Alabaster DePlume & les forces de l’esprit des chimères d’I-Cube
Alabaster DePlume est un être multiple : saxophoniste, poète, arrangeur, et nœud social de la scène jazz londonienne - mais Il est en premier lieu celui qui veut que vous vous traitiez avec plus de gentillesse, de douceur et de respect de soi.
Sur GOLD, son deuxième album pour International Anthem, il applique l'amour de soi comme un exfoliant, grattant la vieille peau du cynisme et exposant la surface propre et vulnérable en dessous. Il est, comme il le dit à plusieurs reprises sur ce disque, "effronté, comme un bébé", et si cela signifie que le musicien mancunien né Gus Fairbairn est souvent émerveillé par la beauté fraîche du monde, cela signifie aussi qu'il est particulièrement attentif à ses difficultés. Même lorsqu'il est réconfortant, l’album n'est pas confortable. GOLD fait suite à To Cy and Lee : Instrumentals Vol. 1, sorti en 2020, une étonnante collection de chansons que DePlume a développées à partir de mélodies qu'il a composées avec les deux hommes en question, deux hommes ayant des difficultés d'apprentissage qu'il a rencontrés alors qu'il travaillait pour une association à but non lucratif de Manchester.
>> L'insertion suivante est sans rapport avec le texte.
(** Only the epoch's own stack is touched by [pop]. *)
Lemma queue_pop_spec (st : MetricStore) (q : Z -> list Z) (x : Z) (xs : list Z) :
  ms_inv st q -> q st.(current_queue_) = x :: xs ->
  queue_empty st = Some false /\ queue_peek st = Some x /\ 0 <= x < SIZE /\
  exists st', queue_pop st = Some st' /\ ms_inv st' (upd q st.(current_queue_) xs) /\
    same_frame st st' /\ (forall j f, metric st' j f = metric st j f).
Proof.
  intros Hinv Hq. pose proof (ms_shape _ _ Hinv) as Hsh. pose proof (sh_cur _ Hsh) as He.
  set (e := st.(current_queue_)) in *.
  destruct (ms_chain _ _ Hinv e He) as (Hnd & h & Hh & Hc). rewrite Hq in Hnd, Hc.
  destruct Hc as (-> & Hx & nx & Hnx & Hc). pose proof index_bounds as [Hb Hli].
  apply NoDup_cons in Hnd as [Hnin Hnd].
  unfold queue_pop, queue_empty, queue_peek. fold e. rewrite Hh. simpl.
  destruct (Z.eqb_spec x list_end); [lia|]. split; [done|]. split; [done|]. split; [done|].
  simpl. rewrite Hnx. simpl.
  destruct (set_next_spec st x e invalid Hsh Hx He) as (s1 & -> & Hsh1 & [Ht1 Hc1] & Hh1 & Hn1 & Hm1).
  simpl. rewrite Hc1. fold e.
  destruct (set_head_spec s1 e nx Hsh1 He) as (s2 & -> & Hsh2 & [Ht2 Hc2] & Ha2 & Hd2).
  exists s2. split; [done|].
  assert (Hgn : forall j f, get_next s2 j f = get_next s1 j f) by (intros; unfold get_next; by rewrite Ha2).
  split; [|split].
  - split; [done| |].
    + intros f Hf. destruct (ms_chain _ _ Hinv f Hf) as (Hnd0 & h0 & Hh0 & Hc0).
      rewrite Hd2, Hh1. unfold upd. case_decide as Hef.
      * split; [done|]. eexists. split; [done|]. subst f. eapply ms_chain_frame; [|done].
        intros y Hy. rewrite Hgn, Hn1, decide_False; [done|]. intros [-> _]. done.
      * split; [done|]. exists h0. split; [done|].
        eapply ms_chain_frame; [|done]. intros y Hy. rewrite Hgn, Hn1, decide_False by tauto. done.
    + intros f j ny Hf. rewrite Hgn, Hn1. unfold upd.
      destruct (decide (e = f)) as [<-|Hef].
      * destruct (decide (x = j)) as [<-|Hxj].
        -- rewrite decide_True by done. intros [= <-]. split; [done|]. intros Hin. done.
        -- rewrite decide_False by tauto. intros Hny.
           rewrite (ms_queued _ _ Hinv e j ny He Hny), Hq, elem_of_cons. naive_solver.
      * rewrite decide_False by tauto. intros Hny. by apply (ms_queued _ _ Hinv).
  - split; congruence.
  - intros j f. rewrite <- Hm1. unfold metric. by rewrite Ha2.
Qed.
Definition remove (d : DnsRequests) (req : Request) : option DnsRequests :=
  kv ← node (dns_requests_ d) req;
  let by_key := erase_first (fun k => key_eq k kv.1) (dns_requests_by_key_ d) req in
  let by_sock := erase_first (fun s => s =? kv.2.(sk)) (dns_requests_by_sock_ d) req in
  l ← erase_node (dns_requests_ d) req;
  Some {| dns_requests_by_key_ := by_key; dns_requests_ := l; dns_requests_by_sock_ := by_sock;
          next_node := next_node d |}.

(** The loop of [remove_all_with_key] over the equal range. *)
Fixpoint remove_range (range : list (dns_request_key * Request)) (d : DnsRequests)
    : option DnsRequests :=
  match range with
  | [] => Some d
  | (k, req) :: range =>
      kv ← node (dns_requests_ d) req;
      let by_sock := erase_first (fun s => s =? kv.2.(sk)) (dns_requests_by_sock_ d) req in
      l ← erase_node (dns_requests_ d) req;
      remove_range range
        {| dns_requests_by_key_ :=
             erase_first (fun k' => key_eq k' k) (dns_requests_by_key_ d) req;
           dns_requests_ := l; dns_requests_by_sock_ := by_sock; next_node := next_node d |}
  end.

Definition remove_all_with_key (d : DnsRequests) (key : dns_request_key) : option DnsRequests :=
  remove_range (key_range d key) d.

(** * Invariant *)

#[local] Abbreviation nodes := (list (Request * (dns_request_key * dns_request_value))).

Definition key_entries (l : nodes) : list (dns_request_key * Request) := (fun e => (e.2.1, e.1)) <$> l.
Definition sock_entries (l : nodes) : list (Z * Request) := (fun e => (e.2.2.(sk), e.1)) <$> l.

Record dr_inv (d : DnsRequests) : Prop := {
  dr_nodup : NoDup ((dns_requests_ d).*1);
  dr_fresh : Forall (fun e => e.1 < next_node d) (dns_requests_ d);
  dr_key : dns_requests_by_key_ d ≡ₚ key_entries (dns_requests_ d);
  dr_sock : dns_requests_by_sock_ d ≡ₚ sock_entries (dns_requests_ d);
}.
La même attention mutuelle est à l'œuvre dans GOLD. L'album a été enregistré en deux semaines, lors de longues sessions improvisées que DePlume a ensuite assemblées en chansons. Aucun des musiciens n'a reçu la musique à l'avance, et personne n'a été autorisé à l'écouter. L'ensemble a été forcé de se sentir à l'aise pendant les sessions, un effet extramusical qui pourrait être exaspérant si les résultats n'étaient pas aussi systématiquement époustouflants.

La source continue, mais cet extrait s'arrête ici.